**WHAT NEEDS TO BE DONE:** Under this line are the records; write out word for word the part that begins at the line containing "Definition layoutb t" and ends at the line containing "(Z.of_nat (length (hashes", and no more.

**THE DATA:**
——————

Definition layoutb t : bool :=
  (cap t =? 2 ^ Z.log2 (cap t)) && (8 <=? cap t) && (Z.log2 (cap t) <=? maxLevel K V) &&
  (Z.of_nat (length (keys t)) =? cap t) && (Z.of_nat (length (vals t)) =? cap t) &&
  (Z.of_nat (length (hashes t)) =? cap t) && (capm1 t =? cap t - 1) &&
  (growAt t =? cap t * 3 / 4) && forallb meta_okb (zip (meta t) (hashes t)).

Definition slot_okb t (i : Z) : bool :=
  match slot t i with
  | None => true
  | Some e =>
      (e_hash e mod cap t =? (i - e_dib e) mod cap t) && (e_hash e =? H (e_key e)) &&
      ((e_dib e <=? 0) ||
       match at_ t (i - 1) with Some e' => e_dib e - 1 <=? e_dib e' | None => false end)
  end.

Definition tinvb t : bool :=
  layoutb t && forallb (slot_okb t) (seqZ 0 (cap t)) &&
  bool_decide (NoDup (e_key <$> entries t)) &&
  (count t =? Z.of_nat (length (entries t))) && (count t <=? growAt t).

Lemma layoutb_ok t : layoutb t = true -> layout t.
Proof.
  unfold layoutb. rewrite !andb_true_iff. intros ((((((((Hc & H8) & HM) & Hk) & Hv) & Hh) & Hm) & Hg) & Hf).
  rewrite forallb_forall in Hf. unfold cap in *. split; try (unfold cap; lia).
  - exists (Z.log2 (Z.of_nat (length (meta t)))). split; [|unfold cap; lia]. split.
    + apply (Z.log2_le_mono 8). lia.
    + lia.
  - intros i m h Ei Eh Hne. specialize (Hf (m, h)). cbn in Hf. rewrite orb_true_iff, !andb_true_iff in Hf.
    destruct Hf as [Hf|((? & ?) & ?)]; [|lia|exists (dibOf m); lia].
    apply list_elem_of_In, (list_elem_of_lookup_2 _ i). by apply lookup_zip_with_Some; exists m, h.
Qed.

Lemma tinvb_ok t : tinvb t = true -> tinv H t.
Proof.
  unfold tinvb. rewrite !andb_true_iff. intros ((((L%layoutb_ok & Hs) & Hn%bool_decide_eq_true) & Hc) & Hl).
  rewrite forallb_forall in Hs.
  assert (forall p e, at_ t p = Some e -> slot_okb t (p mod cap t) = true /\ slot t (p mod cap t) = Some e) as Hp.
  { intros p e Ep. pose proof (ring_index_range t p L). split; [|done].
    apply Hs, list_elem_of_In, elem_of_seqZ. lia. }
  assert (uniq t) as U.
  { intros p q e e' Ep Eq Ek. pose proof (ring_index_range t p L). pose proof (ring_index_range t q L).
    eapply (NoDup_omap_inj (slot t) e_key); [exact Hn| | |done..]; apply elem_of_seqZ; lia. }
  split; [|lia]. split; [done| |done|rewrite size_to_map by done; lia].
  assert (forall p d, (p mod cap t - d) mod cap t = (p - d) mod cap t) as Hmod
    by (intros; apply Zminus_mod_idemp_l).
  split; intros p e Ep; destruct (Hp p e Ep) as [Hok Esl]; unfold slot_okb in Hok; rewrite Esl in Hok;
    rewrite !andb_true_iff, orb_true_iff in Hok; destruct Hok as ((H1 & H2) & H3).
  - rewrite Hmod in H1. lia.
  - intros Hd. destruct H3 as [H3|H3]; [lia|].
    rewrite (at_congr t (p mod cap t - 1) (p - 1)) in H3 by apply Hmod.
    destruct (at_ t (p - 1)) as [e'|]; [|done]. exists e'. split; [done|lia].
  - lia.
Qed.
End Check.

——————

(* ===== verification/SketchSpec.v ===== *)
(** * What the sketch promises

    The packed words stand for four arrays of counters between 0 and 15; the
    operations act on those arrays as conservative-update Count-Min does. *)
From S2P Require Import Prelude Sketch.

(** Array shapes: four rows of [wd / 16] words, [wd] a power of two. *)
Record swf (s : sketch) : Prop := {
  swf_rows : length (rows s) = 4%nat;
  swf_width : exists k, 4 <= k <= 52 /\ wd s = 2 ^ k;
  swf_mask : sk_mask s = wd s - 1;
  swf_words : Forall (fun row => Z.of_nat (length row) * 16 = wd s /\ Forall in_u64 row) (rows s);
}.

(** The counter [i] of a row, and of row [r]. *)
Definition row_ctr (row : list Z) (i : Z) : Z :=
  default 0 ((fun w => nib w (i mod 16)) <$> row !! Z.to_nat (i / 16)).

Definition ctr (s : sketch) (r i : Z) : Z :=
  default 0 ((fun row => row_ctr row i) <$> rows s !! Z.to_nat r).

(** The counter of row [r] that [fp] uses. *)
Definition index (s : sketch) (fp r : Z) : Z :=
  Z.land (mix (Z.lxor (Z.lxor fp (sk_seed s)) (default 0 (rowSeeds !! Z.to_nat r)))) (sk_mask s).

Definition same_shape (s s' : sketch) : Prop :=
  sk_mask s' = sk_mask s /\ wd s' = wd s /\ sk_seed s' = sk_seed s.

——————

**TASK ANSWER:**
Definition layoutb t : bool :=
  (cap t =? 2 ^ Z.log2 (cap t)) && (8 <=? cap t) && (Z.log2 (cap t) <=? maxLevel K V) &&
  (Z.of_nat (length (keys t)) =? cap t) && (Z.of_nat (length (vals t)) =? cap t) &&
  (Z.of_nat (length (hashes t)) =? cap t) && (capm1 t =? cap t - 1) &&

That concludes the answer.